▼
(* ===== verification/ThreadsSpec.v ===== *)
(** * Safety and fairness of the threads

    The kernel starts in a state that satisfies the invariant and stays in it
    whatever its threads and interrupts do ([threads_safe]); a thread that is
    ready to run is not passed over for ever ([no_starvation]). *)

From S2P Require Import Prelude Timers Threads ThreadsInv ThreadsOps.

(** ** Sequences of steps *)

(** A run in which every state satisfies [P]. *)
Inductive run_through (P : kernel -> Prop) : kernel -> list kop -> kernel -> Prop :=
  | run_done s : P s -> run_through P s [] s
  | run_step s op s1 ops s' : P s -> op_ok op s = true -> kernel_op op s = Ret tt s1 ->
      run_through P s1 ops s' -> run_through P s (op :: ops) s'.

(** No realtime thread exists and [t] does not run. *)
Definition waits_turn (t : Z) (s : kernel) : Prop :=
  current s <> t /\ forall u th, ts s !! u = Some th -> is_realtime (priority th) = false.

(** The time that the threads have left, and whether the current one has used up
    its own. *)
Definition time_of (s : kernel) (t : Z) : Z :=
  match ts s !! t with Some th => Z.max 0 (ticks_left th) | None => 0 end.
Definition sum (l : list Z) (f : Z -> Z) : Z := foldr (fun t n => f t + n) 0 l.
Definition all_tids : list Z := seqZ 0 MAX_THREADS.
Definition total_time (s : kernel) : Z := sum all_tids (time_of s).
Definition used_up (s : kernel) : Z := if 0 <? time_of s (current s) then 0 else 1.

(** The most switches before everybody has used up their time. *)
Definition ROUND : Z := MAX_TICKS * MAX_THREADS + 1.

(** How many switches can still happen before [t] runs. *)
Definition patience (t : Z) (s : kernel) : Z :=
  total_time s + used_up s + (if 0 <? time_of s t then 0 else 1 + ROUND).

Definition ready_norm (t : Z) (s : kernel) : Prop :=
  exists th, ts s !! t = Some th /\ awake th /\ runq_class th = RNorm.

(** A run can be checked by running it. *)
Definition turn_check (t : Z) (s : kernel) : bool :=
  negb (current s =? t) && bool_decide (map_Forall (fun _ th => is_realtime (priority th) = false) (ts s)).
Fixpoint run_check (t : Z) (ops : list kop) (s : kernel) : option kernel :=
  if turn_check t s then
    match ops with
    | [] => Some s
    | op :: ops =>
        if op_ok op s then match kernel_op op s with Ret tt s1 => run_check t ops s1 | _ => None end else None
    end
  else None.

(** ** The initial state *)

Definition KILL_REQUEST : Z := 4096.
Definition KILL_MUTEX : Z := 8192.
Definition main_thread : thread := mkThread 7 0 THREAD_FLAG_UNDEAD 0 0 0 0 0 0 None KRun 3.
Definition idlest_thread : thread := mkThread 0 0 1040 0 0 0 0 0 0 None KRun 0.
Definition booted : kernel :=
  mkKernel (<[3 := new_thread THREAD_FLAG_KERNEL]> (<[2 := idlest_thread]> (<[1 := main_thread]> ∅)))
    3 1 2 [2] [3] [] (<[KILL_MUTEX := mkMutex 0 []]> ∅) (<[KILL_REQUEST := []]> ∅) ∅ []
    (queue_of (mkSched 0 [] [])) false 0.

Lemma booted_run : phantom_threads_init KILL_REQUEST KILL_MUTEX before_init = Ret tt booted.
Proof. vm_compute. reflexivity. Qed.

Lemma booted_threads t th :
  ts booted !! t = Some th ->
  (t = 3 /\ th = new_thread THREAD_FLAG_KERNEL) \/ (t = 2 /\ th = idlest_thread) \/ (t = 1 /\ th = main_thread).
Proof.
  simpl. intros [[<- <-]|[_ H]]%lookup_insert_Some; [auto|].
  apply lookup_insert_Some in H as [[<- <-]|[_ H]]; [auto|].
  apply lookup_insert_Some in H as [[<- <-]|[_ H]]; [auto|]. by rewrite lookup_empty in H.
Qed.

Lemma booted_queue p :
  qlist booted p = if decide (p = PRun RIdle) then [2] else if decide (p = PRun RNorm) then [3] else [].
Proof.
  destruct p as [[]|m|c|x]; simpl; try done.
  - destruct (decide (m = KILL_MUTEX)) as [->|Hne]; [by rewrite lookup_insert_eq|].
    by rewrite lookup_insert_ne, lookup_empty by auto.
  - destruct (decide (c = KILL_REQUEST)) as [->|Hne]; [by rewrite lookup_insert_eq|].
    by rewrite lookup_insert_ne, lookup_empty by auto.
Qed.

Lemma booted_ok t th : ts booted !! t = Some th -> thread_ok (mutexes booted) (sems booted) (idlest booted) t th.
Proof.
  intros [[-> ->]|[[-> ->]|[-> ->]]]%booted_threads; split; try done; unfold MAX_THREADS, MAX_TICKS; simpl; try lia; by split.
Qed.

Lemma booted_inv : inv booted.
Proof.
  split; [split| | |].
  - intros p. rewrite booted_queue. repeat case_decide; [apply NoDup_singleton..|constructor].
  - intros p t. rewrite booted_queue. split.
    + intros Hin. repeat case_decide; [apply list_elem_of_singleton in Hin as ->..|by apply not_elem_of_nil in Hin];
        subst; eexists; (split; [by vm_compute|done]).
    + intros (th & Hth & Hp). apply booted_threads in Hth as [[-> ->]|[[-> ->]|[-> ->]]];
        vm_compute in Hp; [injection Hp as <-..|done]; by left.
  - apply booted_ok.
  - intros m mi Hm. simpl in Hm. apply lookup_insert_Some in Hm as [[_ <-]|[_ Hm]]; [|by rewrite lookup_empty in Hm].
    split; [done|]. intros Ho. by destruct Ho.
  - done.
  - by eexists.
  - by eexists.
  - exists (mkSched 0 [] []). split; [done|]. split; [repeat split; constructor|]. split.
    + constructor.
    + intros e He. by apply not_elem_of_nil in He.
    + intros t th [[-> ->]|[[-> ->]|[-> ->]]]%booted_threads Hw; by destruct Hw.
  - done.
  - done.
  - intros t th [[-> ->]|[[-> ->]|[-> ->]]]%booted_threads; done.
  - intros th Hth. apply booted_threads in Hth as [[_ ->]|[[_ ->]|[_ ->]]]; done.
Qed.

(** ** Sums of time *)

Lemma sum_le l f g : (forall t, t ∈ l -> f t <= g t) -> sum l f <= sum l g.
Proof.
  induction l as [|x l IH]; intros H; simpl; [lia|].
  pose proof (H x ltac:(by left)). assert (sum l f <= sum l g) by (apply IH; intros; apply H; by right).
  unfold sum in *. lia.
Qed.

Lemma sum_lt l f g u : (forall t, t ∈ l -> f t <= g t) -> u ∈ l -> f u + 1 <= g u -> sum l f + 1 <= sum l g.
Proof.
  induction l as [|x l IH]; intros H Hu Hlt; [by apply not_elem_of_nil in Hu|]. simpl.
  assert (forall t, t ∈ l -> f t <= g t) as H' by (intros; apply H; by right).
  apply elem_of_cons in Hu as [->|Hu].
  - pose proof (sum_le l f g H'). unfold sum in *. lia.
  - pose proof (H x ltac:(by left)). pose proof (IH H' Hu Hlt). unfold sum in *. lia.
Qed.

Lemma sum_bound l f k : (forall t, f t <= k) -> sum l f <= k * Z.of_nat (length l).
Proof.
  intros H. induction l as [|x l IH]; simpl; [lia|]. pose proof (H x). unfold sum in *. lia.
Qed.

Lemma time_nonneg s t : 0 <= time_of s t.
Proof. unfold time_of. destruct (ts s !! t); lia. Qed.
Lemma total_nonneg s : 0 <= total_time s.
Proof.
  unfold total_time. transitivity (sum all_tids (fun _ => 0)); [|apply sum_le; intros; apply time_nonneg].
  generalize all_tids as l. induction l; simpl; unfold sum in *; lia.
Qed.
Lemma used_up_bounds s : 0 <= used_up s <= 1.
Proof. unfold used_up. destruct (0 <? _); lia. Qed.

Lemma total_bound over pend s : base over pend s -> total_time s + used_up s <= ROUND.
Proof.
  intros Hb. pose proof (used_up_bounds s). unfold total_time, ROUND.
  assert (sum all_tids (time_of s) <= MAX_TICKS * Z.of_nat (length all_tids)) as Hs.
  { apply sum_bound. intros t. unfold time_of. destruct (ts s !! t) as [th|] eqn:E; [|unfold MAX_TICKS; lia].
    pose proof (t_ticks _ _ _ _ _ (b_thread _ _ _ Hb _ _ E)). unfold MAX_TICKS in *. lia. }
  unfold all_tids in *. rewrite length_seqZ in Hs. unfold MAX_THREADS in *. lia.
Qed.

Lemma tid_in over pend s t th : base over pend s -> ts s !! t = Some th -> t ∈ all_tids.
Proof.
  intros Hb Ht. pose proof (t_tid _ _ _ _ _ (b_thread _ _ _ Hb _ _ Ht)). apply elem_of_seqZ. unfold MAX_THREADS in *. lia.
Qed.

(** Without a switch: nobody's time grows, and the time of those who wait stays. *)
Lemma quiet_time s s' t : quiet s s' -> time_of s' t <= time_of s t /\ (t <> current s -> time_of s' t = time_of s t).
Proof.
  intros [_ _ Ho Hn]. unfold time_of. destruct (ts s !! t) as [th|] eqn:E.
  - destruct (Ho t th E) as (th' & -> & Hk & Hp). split; [lia|]. intros Hne. by destruct (Hp Hne) as (-> & _).
  - destruct (ts s' !! t) as [th'|] eqn:E'; [|lia]. destruct (Hn t th' E' E) as [-> _]. lia.
Qed.

Lemma quiet_total over pend s s' :
  base over pend s -> quiet s s' -> total_time s' + used_up s' <= total_time s + used_up s.
Proof.
  intros Hb Hq. pose proof (q_cur _ _ Hq) as Ec. destruct (b_cur _ _ _ Hb) as [cth Hcth].
  assert (forall t, t ∈ all_tids -> time_of s' t <= time_of s t) as Hle by (intros t _; apply (quiet_time s s' t Hq)).
  pose proof (sum_le _ _ _ Hle) as Hs. unfold used_up, total_time. rewrite Ec.
  destruct (Z.ltb_spec 0 (time_of s' (current s))), (Z.ltb_spec 0 (time_of s (current s))); try lia.
  pose proof (sum_lt all_tids (time_of s') (time_of s) (current s) Hle (tid_in _ _ _ _ _ Hb Hcth)). lia.
Qed.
▲
**WHAT THE TASK ASKS:**
From the material above, retype precisely the lines between the line holding "induction l as [|x l IH]; intros H;" and the line holding "Lemma total_nonneg s : 0 <= total_time s.", inclusive, and nothing beyond them.

**SOLUTION:**
  induction l as [|x l IH]; intros H; simpl; [lia|].
  pose proof (H x ltac:(by left)). assert (sum l f <= sum l g) by (apply IH; intros; apply H; by right).
  unfold sum in *. lia.
Qed.

Lemma sum_lt l f g u : (forall t, t ∈ l -> f t <= g t) -> u ∈ l -> f u + 1 <= g u -> sum l f + 1 <= sum l g.
Proof.
  induction l as [|x l IH]; intros H Hu Hlt; [by apply not_elem_of_nil in Hu|]. simpl.
  assert (forall t, t ∈ l -> f t <= g t) as H' by (intros; apply H; by right).
  apply elem_of_cons in Hu as [->|Hu].
  - pose proof (sum_le l f g H'). unfold sum in *. lia.
  - pose proof (H x ltac:(by left)). pose proof (IH H' Hu Hlt). unfold sum in *. lia.
Qed.

Lemma sum_bound l f k : (forall t, f t <= k) -> sum l f <= k * Z.of_nat (length l).
Proof.
  intros H. induction l as [|x l IH]; simpl; [lia|]. pose proof (H x). unfold sum in *. lia.
Qed.

Lemma time_nonneg s t : 0 <= time_of s t.
Proof. unfold time_of. destruct (ts s !! t); lia. Qed.
Lemma total_nonneg s : 0 <= total_time s.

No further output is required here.